One part of the entries below is wanted: the lines from the one containing "(** A write" through the one containing "FREESPACE_ERROR_UNEXPECTED st' /\". Write those out exactly and nothing else.

[Stored data]
+ + +
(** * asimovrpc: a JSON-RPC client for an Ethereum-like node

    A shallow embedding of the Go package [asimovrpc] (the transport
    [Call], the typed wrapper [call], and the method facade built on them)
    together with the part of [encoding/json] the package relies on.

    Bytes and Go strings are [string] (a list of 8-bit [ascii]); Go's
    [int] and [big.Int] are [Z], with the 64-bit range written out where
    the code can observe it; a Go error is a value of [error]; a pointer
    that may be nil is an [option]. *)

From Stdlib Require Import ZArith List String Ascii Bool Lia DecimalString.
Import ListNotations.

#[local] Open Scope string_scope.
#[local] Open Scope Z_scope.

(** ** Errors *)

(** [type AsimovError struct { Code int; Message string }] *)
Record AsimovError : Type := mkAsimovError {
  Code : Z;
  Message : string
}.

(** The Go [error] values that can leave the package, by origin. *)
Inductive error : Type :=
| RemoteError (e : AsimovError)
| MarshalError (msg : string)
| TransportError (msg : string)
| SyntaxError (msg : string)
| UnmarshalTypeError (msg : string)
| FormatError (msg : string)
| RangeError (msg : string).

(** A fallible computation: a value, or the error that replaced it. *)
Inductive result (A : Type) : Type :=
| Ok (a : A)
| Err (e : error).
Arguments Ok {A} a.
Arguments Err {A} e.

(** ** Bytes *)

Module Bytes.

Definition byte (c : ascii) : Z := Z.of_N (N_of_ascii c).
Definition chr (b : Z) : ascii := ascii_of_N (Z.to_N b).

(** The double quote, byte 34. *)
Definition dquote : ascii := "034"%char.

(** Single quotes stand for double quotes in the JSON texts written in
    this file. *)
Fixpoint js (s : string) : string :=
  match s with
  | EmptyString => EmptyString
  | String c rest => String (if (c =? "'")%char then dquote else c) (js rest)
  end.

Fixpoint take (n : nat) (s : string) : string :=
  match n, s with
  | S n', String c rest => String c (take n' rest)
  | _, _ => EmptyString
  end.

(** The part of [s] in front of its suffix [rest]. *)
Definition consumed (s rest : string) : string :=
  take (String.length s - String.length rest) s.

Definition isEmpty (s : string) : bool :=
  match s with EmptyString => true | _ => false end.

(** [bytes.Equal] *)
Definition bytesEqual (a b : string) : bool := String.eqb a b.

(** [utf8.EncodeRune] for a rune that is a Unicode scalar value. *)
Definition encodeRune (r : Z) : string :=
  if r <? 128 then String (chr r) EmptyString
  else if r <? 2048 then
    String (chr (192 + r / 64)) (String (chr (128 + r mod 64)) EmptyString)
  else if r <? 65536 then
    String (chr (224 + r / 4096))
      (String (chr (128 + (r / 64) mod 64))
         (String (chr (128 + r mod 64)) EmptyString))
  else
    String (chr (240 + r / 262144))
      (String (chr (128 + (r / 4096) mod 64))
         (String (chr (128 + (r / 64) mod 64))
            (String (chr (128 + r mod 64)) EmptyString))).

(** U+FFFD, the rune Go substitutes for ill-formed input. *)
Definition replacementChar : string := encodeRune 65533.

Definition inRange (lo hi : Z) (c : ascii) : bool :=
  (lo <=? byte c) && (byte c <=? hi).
+ + +
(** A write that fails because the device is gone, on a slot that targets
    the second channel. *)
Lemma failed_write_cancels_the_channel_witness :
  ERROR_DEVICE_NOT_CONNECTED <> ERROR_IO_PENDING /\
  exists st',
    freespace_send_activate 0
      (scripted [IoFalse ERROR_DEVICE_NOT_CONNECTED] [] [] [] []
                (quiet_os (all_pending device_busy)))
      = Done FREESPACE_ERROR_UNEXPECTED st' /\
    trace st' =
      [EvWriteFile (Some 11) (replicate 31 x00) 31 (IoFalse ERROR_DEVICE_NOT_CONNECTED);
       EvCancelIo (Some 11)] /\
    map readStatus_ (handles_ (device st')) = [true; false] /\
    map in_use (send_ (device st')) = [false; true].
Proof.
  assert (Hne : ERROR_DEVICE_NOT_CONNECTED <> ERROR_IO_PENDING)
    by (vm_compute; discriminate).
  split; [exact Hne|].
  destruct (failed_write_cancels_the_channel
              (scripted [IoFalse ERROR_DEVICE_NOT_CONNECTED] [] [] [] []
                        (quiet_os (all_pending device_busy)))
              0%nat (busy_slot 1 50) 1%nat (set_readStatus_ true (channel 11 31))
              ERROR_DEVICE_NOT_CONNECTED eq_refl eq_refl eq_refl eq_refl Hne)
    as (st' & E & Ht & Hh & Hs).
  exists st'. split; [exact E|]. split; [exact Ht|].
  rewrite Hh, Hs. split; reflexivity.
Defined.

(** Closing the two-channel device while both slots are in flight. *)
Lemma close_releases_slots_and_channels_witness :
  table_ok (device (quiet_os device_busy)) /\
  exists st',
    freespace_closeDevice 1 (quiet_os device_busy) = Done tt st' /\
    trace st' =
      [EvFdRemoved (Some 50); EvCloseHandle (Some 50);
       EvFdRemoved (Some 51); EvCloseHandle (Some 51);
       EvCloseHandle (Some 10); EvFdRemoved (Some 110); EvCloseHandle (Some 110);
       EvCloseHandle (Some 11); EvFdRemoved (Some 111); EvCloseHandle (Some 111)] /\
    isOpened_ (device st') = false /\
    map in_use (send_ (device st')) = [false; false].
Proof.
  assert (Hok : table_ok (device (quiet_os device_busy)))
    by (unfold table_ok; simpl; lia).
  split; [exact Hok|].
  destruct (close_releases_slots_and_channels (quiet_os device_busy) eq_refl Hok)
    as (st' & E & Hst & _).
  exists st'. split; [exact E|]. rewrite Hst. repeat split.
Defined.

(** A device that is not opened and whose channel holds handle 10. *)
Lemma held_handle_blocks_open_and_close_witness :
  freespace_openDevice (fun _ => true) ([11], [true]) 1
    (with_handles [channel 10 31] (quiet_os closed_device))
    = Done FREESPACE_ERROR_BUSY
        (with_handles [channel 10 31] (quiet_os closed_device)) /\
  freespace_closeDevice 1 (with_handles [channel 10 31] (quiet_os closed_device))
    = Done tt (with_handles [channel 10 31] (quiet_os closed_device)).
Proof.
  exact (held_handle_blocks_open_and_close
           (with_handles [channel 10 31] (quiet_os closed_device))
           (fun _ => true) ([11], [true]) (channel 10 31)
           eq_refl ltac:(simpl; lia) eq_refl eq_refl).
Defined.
+ + +
**Written solution**
(** A write that fails because the device is gone, on a slot that targets
    the second channel. *)
Lemma failed_write_cancels_the_channel_witness :
  ERROR_DEVICE_NOT_CONNECTED <> ERROR_IO_PENDING /\
  exists st',
    freespace_send_activate 0
      (scripted [IoFalse ERROR_DEVICE_NOT_CONNECTED] [] [] [] []
                (quiet_os (all_pending device_busy)))
      = Done FREESPACE_ERROR_UNEXPECTED st' /\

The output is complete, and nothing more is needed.